In a scenario were looting spins out of control and an order comes down to repress it with deadly violence, nobody in Venezuela can really be confident that the soldiers would do as they’re told. It’s just as likely that the military chain of command would break down — a possibility the brass is keenly aware of.

Many Venezuelans — including many in the government itself — are convinced that the current crisis is leading inexorably to a coup attempt. Stuck between the current catastrophe and a government determined to block any peaceful outcome, someone – most often, in Latin America, a mid-ranking officer — is bound to rise up sooner or later.

If and when that happens, Venezuela will hold its collective breath. Anything could happen, from a straightforward palace coup leading to a relatively orderly transition to, in the worst case, an open rift between more or less evenly matched parts of the military, leading to the kind of conflict you shudder to even picture.

Even in the «best» of cases, though, where the military maintains its cohesion, a coup would be a calamity for Venezuela. For years, the strange, cultlike political movement that is chavismo has invested huge sums to prepare for just such a scenario.
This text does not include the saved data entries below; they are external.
(** X2.  An error of the trim function is not wrapped: when [autoTrimTools]
    is the trim function, is given five descriptors or more, and its model
    call fails, the run throws that very error, without any prefix, having
    made this one model call and called no invoker. *)
Theorem trim_failure_not_wrapped (s : St) (e : thrown) :
  trimFunction config = Some autoTrimTools ->
  5 <= length (Input.tools input) ->
  let choose_input :=
    {| AiInput.messages :=
         [{| Message.role := Message.user;
             Message.content := toolsPrompt (Input.tools input) (Input.messages input);
             Message.name := None |}];
       AiInput.stream := false;
       AiInput.tools :=
         Some [{| ToolInput.type := "function"; ToolInput.function := chooseTools |}] |} in
  fst (ai model choose_input (world s)) = Thrown e ->
  fst (runWithTools sched ai model input config s) = Thrown e
  /\ calls (snd (runWithTools sched ai model input config s))
     = calls s ++ [{| call_model := model; call_input := choose_input;
                      call_output := Thrown e |}]
  /\ invocations (snd (runWithTools sched ai model input config s)) = invocations s.
Proof.
  intros Ht Hlen choose_input Hai.
  assert (Hs0 : exists s0,
             errors (if default false (verbose config) then Logger_enableLogging else ret tt) s
             = (Returned tt, s0)
             /\ world s0 = world s /\ calls s0 = calls s /\ invocations s0 = invocations s).
  { rewrite errors_spec.
    destruct (default false (verbose config)); eexists; (split; [reflexivity|]); auto. }
  destruct Hs0 as (s0 & E0 & W0 & C0 & I0).
  destruct (autoTrimTools_large ai model (Input.tools input) (Input.messages input) s0 Hlen)
    as (C & R).
  fold choose_input in C, R. rewrite W0, Hai in C, R.
  destruct (ai_run_state ai model choose_input s0) as (_ & I & _).
  assert (Hi : invocations (snd (autoTrimTools (Input.tools input) ai model
                                   (Input.messages input) s0)) = invocations s0).
  { unfold autoTrimTools. destruct (Nat.ltb_spec (length (Input.tools input)) 5); [lia|].
    fold choose_input. rewrite bind_ai_run, W0, Hai. exact I. }
  assert (Hsel : selection ai model input config s
                 = (Thrown e, snd (autoTrimTools (Input.tools input) ai model
                                     (Input.messages input) s0))).
  { unfold selection, bind at 1. rewrite E0, Ht. cbn [default].
    destruct (autoTrimTools (Input.tools input) ai model (Input.messages input) s0) as [r s1].
    cbn [fst snd] in *. rewrite R. reflexivity. }
  rewrite (runWithTools_selection_throws sched ai model input config s Hsel). cbn [fst snd].
  split; [reflexivity|]. split; congruence.
Qed.

Lemma run_hushed (s : St) :
  trimFunction config = None \/ trimFunction config = Some autoTrimTools ->
  hushed (snd ((if default false (verbose config) then Logger_enableLogging else ret tt) s))
    (snd (runWithTools sched ai model input config s)).
Proof.
  intros Ht.
  assert (Hs0 : exists s0,
             (if default false (verbose config) then Logger_enableLogging else ret tt) s
             = (Returned tt, s0)).
  { destruct (default false (verbose config)); eexists; reflexivity. }
  destruct Hs0 as (s0 & E0). rewrite E0. cbn [snd].
  unfold runWithTools, bind at 1. rewrite errors_spec, E0. cbn [fst snd raised].
  match goal with
  | |- hushed s0 (snd (?rest s0)) => assert (D : discreet rest); [|apply D]
  end.
  discreetly.
  - destruct Ht as [->| ->]; cbn [default]; [discreetly|apply discreet_autoTrimTools].
  - apply discreet_loop.
Qed.

(** X3.  The logging switch is global and is only ever turned on: after a
    run (with the default trim function or [autoTrimTools]) logging is on
    if [verbose] was set or if it was on before; a run without [verbose]
    does not turn it off. *)
Theorem logging_stays_on (s : St) :
  trimFunction config = None \/ trimFunction config = Some autoTrimTools ->
  enabled (snd (runWithTools sched ai model input config s))
  = (default false (verbose config) || enabled s)%bool.
Proof.
  intros Ht. destruct (run_hushed s Ht) as (E & _). rewrite E.
  destruct (default false (verbose config)); reflexivity.
Qed.

(** X4.  With logging off and [verbose] not set, a run (with the default
    trim function or [autoTrimTools]) writes nothing to the console,
    whatever goes wrong in it. *)
Theorem silent_when_logging_is_off (s : St) :
  trimFunction config = None \/ trimFunction config = Some autoTrimTools ->
  default false (verbose config) = false ->
  enabled s = false ->
  console (snd (runWithTools sched ai model input config s)) = console s.
Proof.
  intros Ht Hv He. destruct (run_hushed s Ht) as (_ & C).
  rewrite Hv in C. apply C. exact He.
Qed.

(** X5.  The model calls of a run are made on a conversation that only
    grows: the first call is made on the conversation of the input, with
    the offers built from what the trim function chose; every later call is
    made on the conversation of the call before it with assistant and tool
    turns pushed at its end.  Every call names the model of the run; a call
    that offers tools offers that same list and never streams, and a call
    without tools streams if [streamFinalResponse] says so. *)
Theorem conversation_only_grows (s : St) (chosenTools : list Tool) (s1 : St) :
  selection ai model input config s = (Returned chosenTools, s1) ->
  exists c1 new,
    calls (snd (runWithTools sched ai model input config s)) = calls s1 ++ c1 :: new
    /\ call_input c1 = {| AiInput.messages := Input.messages input; AiInput.stream := false;
                          AiInput.tools := Some (map offer chosenTools) |}
    /\ StronglySorted (fun a b => grown (conversation a) (conversation b)) (c1 :: new)
    /\ Forall (fun c =>
                 grown (Input.messages input) (conversation c)
                 /\ call_model c = model
                 /\ (AiInput.tools (call_input c) = Some (map offer chosenTools)
                     /\ AiInput.stream (call_input c) = false
                     \/ AiInput.tools (call_input c) = None
                        /\ AiInput.stream (call_input c)
                           = default false (streamFinalResponse config)))
         (c1 :: new).
Proof.
  intros Hsel.
  destruct (runWithTools_loop sched ai model input config s Hsel) as (s' & E & _ & Qc & _).
  rewrite E. cbn [snd]. rewrite Qc.
  exact (loop_conversations sched ai model (Input.tools input) (map offer chosenTools) strict
           streaming N (Input.messages input) s1).
Qed.

(** X7.  Under strict validation, a requested tool call whose schema
    cannot be built fails the whole run: the run throws the error of the
    first such call of the response, behind the prefixes of
    [runAndProcessToolCall] and [runWithTools]; the final model call is not
    made; and the invokers of the other calls of that response, those
    before it and those after it, have been called all the same. *)
Theorem schema_failure_aborts_run (s : St) (chosenTools : list Tool) (s1 : St)
    (response : AiTextGenerationOutput) (earlier later : list ToolCall)
    (toolCall : ToolCall) (t : Tool) (e0 : string) :
  selection ai model input config s = (Returned chosenTools, s1) ->
  let first := {| AiInput.messages := Input.messages input; AiInput.stream := false;
                  AiInput.tools := Some (map offer chosenTools) |} in
  fst (ai model first (world s1)) = Returned response ->
  requested response = earlier ++ toolCall :: later ->
  Forall (fun c => forall t' e',
            verdict (Input.tools input) (default false (strictValidation config)) c
            <> Throws t' e') earlier ->
  verdict (Input.tools input) (default false (strictValidation config)) toolCall = Throws t e0 ->
  exists new,
    fst (runWithTools sched ai model input config s)
    = Thrown (Error ("Error in runWithTools: Error in runAndProcessToolCall: " ++ e0))
    /\ calls (snd (runWithTools sched ai model input config s))
       = calls s1 ++ [{| call_model := model; call_input := first;
                         call_output := Returned response |}]
    /\ invocations (snd (runWithTools sched ai model input config s)) = invocations s1 ++ new
    /\ length new
       = length (filter (to_invoke (Input.tools input)
                           (default false (strictValidation config)))
                   (requested response))
    /\ forall toolCall' t' fn,
         In toolCall' (requested response) ->
         verdict (Input.tools input) (default false (strictValidation config)) toolCall'
         = Invoke t' fn ->
         exists w,
           In {| invoked_tool := Tool.name t';
                 invoked_args := ToolCall.arguments toolCall';
                 invoked_outcome := fst (fn (ToolCall.arguments toolCall') w) |} new.
Proof.
  intros Hsel first Hai Hreq Hearlier V.
  destruct (runWithTools_loop sched ai model input config s Hsel) as (s' & E & _ & Qc & Qi & _).
  rewrite E. cbn [fst snd]. rewrite Qc, Qi. fold strict streaming N. fold strict in Hearlier, V.
  destruct (first_round sched ai model (Input.tools input) (map offer chosenTools) strict
              streaming N (Input.messages input) s1 Hai) as (rest & I & X).
  cbv zeta in I, X.
  assert (P : pushed sched (started (Input.tools input) strict (requested response)
                              (snd (ai model first (world s1)))) = Thrown e0).
  { unfold pushed. rewrite Hreq.
    rewrite (@first_throw_rejects (Input.tools input) strict earlier later toolCall t e0
               Hearlier V). reflexivity. }
  destruct (X e0 P) as (R & C & ->). rewrite app_nil_r in I.
  eexists. rewrite R. cbn [wrapped message_of].
  split; [reflexivity|]. split; [exact C|]. split; [exact I|].
  split; [apply made_length|].
  intros toolCall' t' fn Hin' V'.
  exact (@invoke_is_made (Input.tools input) strict (requested response)
           (snd (ai model first (world s1))) toolCall' t' fn Hin' V').
Qed.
The chavistas have gone to great lengths to ensure that the hardest of their hardcore supporters are well armed and organized into effective irregular fighting forces. In fact, Venezuela may be the only country in the world with a government-funded and -organized urban guerrilla force, set up proactively precisely to destabilize the country should the government that created it lose power.

But that’s Venezuela today: a country past the event horizon. We already have wartime levels of violence, even without a war. What happens if you mix an actual armed conflict on top of this reality doesn’t bear even thinking about for those who still have friends and relatives there.